I am going to moving to Canon DSLR's here soon and I have been looking at the comparisons of the 7D and the T3i. I really like how the 7D has much better fps, but besides that I didn't really see very big differences between the two. But I would have to think with almost a one thousand dollar difference there have to be some bigger differences.
Most of the shots I take are landscape, and portraits


----------



## Big Mike (Nov 28, 2011)

Welcome to the forum.

The 7D is two steps above the T3i, in Canon's line up....the 60D is about halfway between them.
The 7D is significantly bigger then the T3i (and all the Rebels).  It's made with a metal allow frame and more metal parts where the Rebel uses plastic.  I've never seen a Rebel break apart, so that shouldn't be too much of an issue, but it's part of the reason for the price difference.  Also, the 7D has very different body.  The ergonomics are different, the 7D has more external controls (buttons & dials etc.) For example, in manual mode; on the 7D you have one dial for shutter speed and one for aperture.  On the Rebel cameras, you have to press a button while turning the dial, to change the aperture.  
I think the 7D has a bigger viewfinder with more display options.  

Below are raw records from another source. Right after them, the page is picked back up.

(** One running container with no Claude process: after the answer [y]
    it is the one stopped; after the answer [n] nothing is stopped and no
    error is returned. *)
Lemma stopDormantContainers_witness :
  let stopping :=
    @stopDormantContainers plainRuntime oneSandbox "mcl-" (fun s => s) (fun _ => false) in
  map fst (stops (stopping (Some "y"%string))) = ["mcl-a"%string] /\
  (stopError (stopping (Some "n"%string)), stops (stopping (Some "n"%string)))
    = (None, []).
Proof.
  cbv zeta. split.
  - destruct (@stopDormantContainers_stops_only_confirmed_dormant plainRuntime oneSandbox
                "mcl-" (fun s => s) (fun _ => false) (Some "y"%string))
      as (_ & _ & H & _).
    destruct (GetRunningContainers oneSandbox "mcl-") as [containers|] eqn:Hl;
      [|vm_compute in Hl; discriminate Hl].
    destruct (H containers "y"%string eq_refl eq_refl) as [Hs _]; [left; reflexivity|].
    rewrite Hs. vm_compute in Hl. injection Hl as <-. reflexivity.
  - destruct (@stopDormantContainers_stops_only_confirmed_dormant plainRuntime oneSandbox
                "mcl-" (fun s => s) (fun _ => false) (Some "n"%string))
      as (_ & _ & _ & _ & _ & _ & H).
    destruct (H "n"%string eq_refl) as (-> & -> & _);
      [discriminate|discriminate|vm_compute; discriminate|reflexivity].
Defined.

End InteractiveSpec.

(* ===================================================================== *)
(** * The home table *)
(* ===================================================================== *)

Module ViewsSpec.
Import GoStrings Container Views ViewsClosed.

Lemma int_small (z : Z) :
  - 9223372036854775808 <= z < 9223372036854775808 -> int z = z.
Proof.
  intros H. unfold int.
  change (2 ^ 63) with 9223372036854775808.
  change (2 ^ 64) with 18446744073709551616.
  rewrite Z.mod_small; lia.
Qed.

(** Removes the wrap-around of the innermost results that are within
    [int]. *)
Ltac int_inner :=
  match goal with
  | |- context [int ?z] =>
      lazymatch z with
      | context [int _] => fail
      | _ => rewrite (int_small z) by (first [lia | Z.div_mod_to_equations; lia])
      end
  end.

Lemma totalBaseWidth_eq : totalBaseWidth = 98.
Proof. reflexivity. Qed.

Lemma proportional_eq (u : Z) (cfg : columnConfig) :
  98 <= u <= 288230376151711744 ->
  In cfg columnConfigs ->
  proportional u cfg = {| Title := title cfg; Width := baseSize cfg * u / 98 |} /\
  baseSize cfg <= baseSize cfg * u / 98.
Proof.
  intros Hu Hin. unfold proportional. rewrite totalBaseWidth_eq.
  assert (Hb : 0 <= baseSize cfg <= 25 /\ minSize cfg <= baseSize cfg).
  { simpl in Hin.
    repeat (destruct Hin as [<-|Hin]; [simpl; lia|]). contradiction. }
  rewrite int_small by nia.
  rewrite Z.quot_div_nonneg by nia.
  assert (Hq : baseSize cfg <= baseSize cfg * u / 98).
  { apply Z.div_le_lower_bound; nia. }
  split; [|exact Hq].
  destruct (Z.ltb_spec (baseSize cfg * u / 98) (minSize cfg)); [lia|reflexivity].
Qed.

(** The widths in closed form, for a usable width [u]. *)
Lemma calculateColumnWidths_closed (availableWidth : Z) :
  - 9223372036854775804 <= availableWidth <= 288230376151711744 ->
  calculateColumnWidths availableWidth = closedForm (Z.max 98 (availableWidth - 4)).
Proof.
  intros HW. set (u := Z.max 98 (availableWidth - 4)).
  assert (Hu : 98 <= u <= 288230376151711744) by (subst u; lia).
  unfold closedForm, calculateColumnWidths.
  rewrite int_small by lia. rewrite totalBaseWidth_eq.
  replace (if availableWidth - 4 <? 98 then 98 else availableWidth - 4) with u
    by (subst u; destruct (Z.ltb_spec (availableWidth - 4) 98); lia).
  unfold columnConfigs. cbn [map].
  rewrite !(fun cfg H => proj1 (proportional_eq u cfg Hu H)) by (simpl; tauto).
  cbn [title baseSize fold_left Width].
  assert (H25 : 25 <= 25 * u / 98 <= 25 * u) by (split; [apply Z.div_le_lower_bound|apply Z.div_le_upper_bound]; lia).
  assert (H14 : 14 <= 14 * u / 98 <= 14 * u) by (split; [apply Z.div_le_lower_bound|apply Z.div_le_upper_bound]; lia).
  assert (H10 : 10 <= 10 * u / 98 <= 10 * u) by (split; [apply Z.div_le_lower_bound|apply Z.div_le_upper_bound]; lia).
  assert (H12 : 12 <= 12 * u / 98 <= 12 * u) by (split; [apply Z.div_le_lower_bound|apply Z.div_le_upper_bound]; lia).
  assert (Hsum : 25 * u / 98 + 14 * u / 98 + 25 * u / 98 + 10 * u / 98
                 + 12 * u / 98 + 12 * u / 98 <= u)
    by (Z.div_mod_to_equations; lia).
  repeat int_inner.
  replace (u - 25 * u / 98 - 14 * u / 98 - 25 * u / 98 - 10 * u / 98
           - 12 * u / 98 - 12 * u / 98)
    with (u - (25 * u / 98 + 14 * u / 98 + 25 * u / 98 + 10 * u / 98
               + 12 * u / 98 + 12 * u / 98)) by lia.
  cbv beta zeta.
  destruct (Z.ltb_spec 0 (u - (25 * u / 98 + 14 * u / 98 + 25 * u / 98 + 10 * u / 98
               + 12 * u / 98 + 12 * u / 98))) as [Hr|Hr].
  - cbn [length fold_left widen]. change (Z.of_nat 2) with 2.
    rewrite Z.quot_div_nonneg by lia.
    unfold widen. cbn -[int Z.add Z.div Z.mul Z.sub]. repeat int_inner. reflexivity.
  - rewrite !Z.add_0_r. reflexivity.
Qed.

Lemma closedForm_facts (u : Z) :
  98 <= u ->
  map Title (closedForm u) = map title columnConfigs /\
  Forall2 (fun col cfg => baseSize cfg <= Width col) (closedForm u) columnConfigs /\
  u - 1 <= totalWidth (closedForm u) <= u /\
  (forall i col cfg,
     closedForm u !! i = Some col -> columnConfigs !! i = Some cfg ->
     i <> 0%nat -> i <> 2%nat -> Width col = baseSize cfg * u / 98) /\
  (u = 98 -> map Width (closedForm u) = map baseSize columnConfigs).
Proof.
  intros Hu. unfold closedForm. cbv beta zeta.
  set (q25 := 25 * u / 98) in *. set (q14 := 14 * u / 98) in *.
  set (q10 := 10 * u / 98) in *. set (q12 := 12 * u / 98) in *.
  assert (H25 : 25 <= q25) by (subst q25; apply Z.div_le_lower_bound; lia).
  assert (H14 : 14 <= q14) by (subst q14; apply Z.div_le_lower_bound; lia).
  assert (H10 : 10 <= q10) by (subst q10; apply Z.div_le_lower_bound; lia).
  assert (H12 : 12 <= q12) by (subst q12; apply Z.div_le_lower_bound; lia).
  assert (Hsum : u - 5 <= q25 + q14 + q25 + q10 + q12 + q12 <= u)
    by (subst q25 q14 q10 q12; Z.div_mod_to_equations; lia).
  set (r := u - (q25 + q14 + q25 + q10 + q12 + q12)) in *.
  assert (He : 0 <= (if 0 <? r then r / 2 else 0) /\
               r - 1 <= 2 * (if 0 <? r then r / 2 else 0) <= r).
  { destruct (Z.ltb_spec 0 r); Z.div_mod_to_equations; lia. }
  set (e := if 0 <? r then r / 2 else 0) in *.
  split; [reflexivity|]. split; [|split; [|split]].
  - repeat constructor; simpl; lia.
  - unfold totalWidth. simpl. lia.
  - intros i col cfg Hc Hg Hi0 Hi2.
    destruct i as [|[|[|[|[|[|i]]]]]]; try contradiction; simpl in Hc, Hg;
      try discriminate; injection Hc as <-; injection Hg as <-; reflexivity.
  - intros H.
    assert (q25 = 25 /\ q14 = 14 /\ q10 = 10 /\ q12 = 12) as (-> & -> & -> & ->).
    { subst q25 q14 q10 q12. rewrite H. repeat split; reflexivity. }
    assert (e = 0) as ->.
    { subst e r. destruct (Z.ltb_spec 0 (u - (25 + 14 + 25 + 10 + 12 + 12))); lia. }
    reflexivity.
Qed.


(** [calculateColumnWidths], for a width whose arithmetic stays within
    [int]: the six columns keep the titles of [columnConfigs] in order;
    with [u] the usable width, the larger of [availableWidth - 4] and the
    total base width [98], every column is at least as wide as its base
    size, so the minimum sizes never apply; STATUS, GIT, ACTIVITY and AUTH
    get their proportional share [baseSize * u / 98] rounded down; NAME and
    BRANCH share what rounding left over, so the widths add up to [u] or
    to [u - 1], never to more; and up to an available width of [102] the
    widths are exactly the base sizes. *)
Theorem calculateColumnWidths_fills_the_usable_width (availableWidth : Z) :
  - 9223372036854775804 <= availableWidth <= 288230376151711744 ->
  let u := Z.max 98 (availableWidth - 4) in
  let columns := calculateColumnWidths availableWidth in
  map Title columns = map title columnConfigs /\
  Forall2 (fun col cfg => baseSize cfg <= Width col) columns columnConfigs /\
  u - 1 <= totalWidth columns <= u /\
  (forall i col cfg,
     columns !! i = Some col -> columnConfigs !! i = Some cfg ->
     i <> 0%nat -> i <> 2%nat -> Width col = baseSize cfg * u / 98) /\
  (availableWidth <= 102 -> map Width columns = map baseSize columnConfigs).
Proof.
  intros HW u columns. subst columns.
  rewrite calculateColumnWidths_closed by exact HW. fold u.
  destruct (closedForm_facts u) as (Ht & Hb & Hs & Hp & He); [subst u; lia|].
  repeat (split; [assumption|]).
  intros Hw. apply He. subst u. lia.
Qed.

Lemma calculateColumnWidths_witness :
  map Width (calculateColumnWidths 160) = [40; 22; 40; 15; 19; 19] /\
  155 <= totalWidth (calculateColumnWidths 160) <= 156.
Proof.
  split; [reflexivity|].
  pose proof (calculateColumnWidths_fills_the_usable_width 160 ltac:(lia)) as H.
  cbv zeta in H. destruct H as (_ & _ & H & _). exact H.
Defined.

(** [SetSize], for terminal sizes whose arithmetic stays within [int]:
    the table gets the screen height less four lines, and never fewer than
    five; its width is the screen width capped at [maxTableWidth]; the
    columns are computed for that capped width, so they add up to at most
    [156]; on a screen at least [102] wide the columns and the four cells
    of border fit the table width, while on a narrower screen the columns
    stay at their base sizes, [98] in total, and exceed it. *)
Theorem SetSize_caps_and_floors (width height : Z) :
  - 9223372036854775804 <= width < 9223372036854775808 ->
  - 9223372036854775804 <= height < 9223372036854775808 ->
  let s := SetSize width height in
  tableHeight s = Z.max 5 (height - 4) /\
  tableWidth s = Z.min width maxTableWidth /\
  tableColumns s = calculateColumnWidths (tableWidth s) /\
  98 <= totalWidth (tableColumns s) <= 156 /\
  (102 <= width -> totalWidth (tableColumns s) + 4 <= tableWidth s) /\
  (width < 102 ->
   map Width (tableColumns s) = map baseSize columnConfigs /\
   tableWidth s < totalWidth (tableColumns s) + 4).
Proof.
  intros Hw Hh s. subst s. unfold SetSize, maxTableWidth. cbn [tableHeight tableWidth tableColumns].
  rewrite int_small by lia.
  assert (Heff : (if 160 <? width then 160 else width) = Z.min width 160)
    by (destruct (Z.ltb_spec 160 width); lia).
  assert (Hset : (if width <=? 160 then width else 160) = Z.min width 160)
    by (destruct (Z.leb_spec width 160); lia).
  rewrite Heff, Hset.
  rewrite calculateColumnWidths_closed by lia.
  set (u := Z.max 98 (Z.min width 160 - 4)).
  destruct (closedForm_facts u) as (_ & _ & Hs & _ & He); [subst u; lia|].
  split; [destruct (Z.ltb_spec (height - 4) 5); lia|].
  split; [reflexivity|]. split; [reflexivity|].
  assert (Hlow : forall v, 98 <= v -> v - 1 <= totalWidth (closedForm v) ->
                 98 <= totalWidth (closedForm v)).
  { intros v Hv H. destruct (Z.eq_dec v 98) as [->|]; [vm_compute; discriminate|lia]. }
  split; [split; [apply Hlow; subst u; lia|subst u; lia]|]. split.
  - intros H. subst u. lia.
  - intros H. assert (Hu : u = 98) by (subst u; lia).
    split; [apply He, Hu|].
    assert (98 <= totalWidth (closedForm u)) by (apply Hlow; lia). lia.
Qed.

Lemma SetSize_witness :
  tableHeight (SetSize 200 24) = 20 /\ tableWidth (SetSize 200 24) = 160 /\
  totalWidth (tableColumns (SetSize 200 24)) + 4 <= 160.
Proof.
  pose proof (SetSize_caps_and_floors 200 24 ltac:(lia) ltac:(lia)) as H.
  cbv zeta in H. destruct H as (Hh & Hw & _ & _ & Hfit & _).
  split; [exact Hh|]. split; [exact Hw|].
  rewrite Hw in Hfit. apply Hfit. lia.
Defined.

Some of the biggest selling points of the 7D are the frame rate and the AF system.  It shoots at a very fast frame rate, which may be good for action/sports, but otherwise may or may not be a feature that you would use.  The AF system is the most advance that you will find in a Canon camera for less than $4000.  It's much better than what is in the 60D or even the more expensive 5D mk II.  That is a big reason why it costs more than the T3i or the 60D.  

So if you mainly take landscapes and portraits, you may be better off choosing a cheaper body and putting that money toward good quality lenses.


----------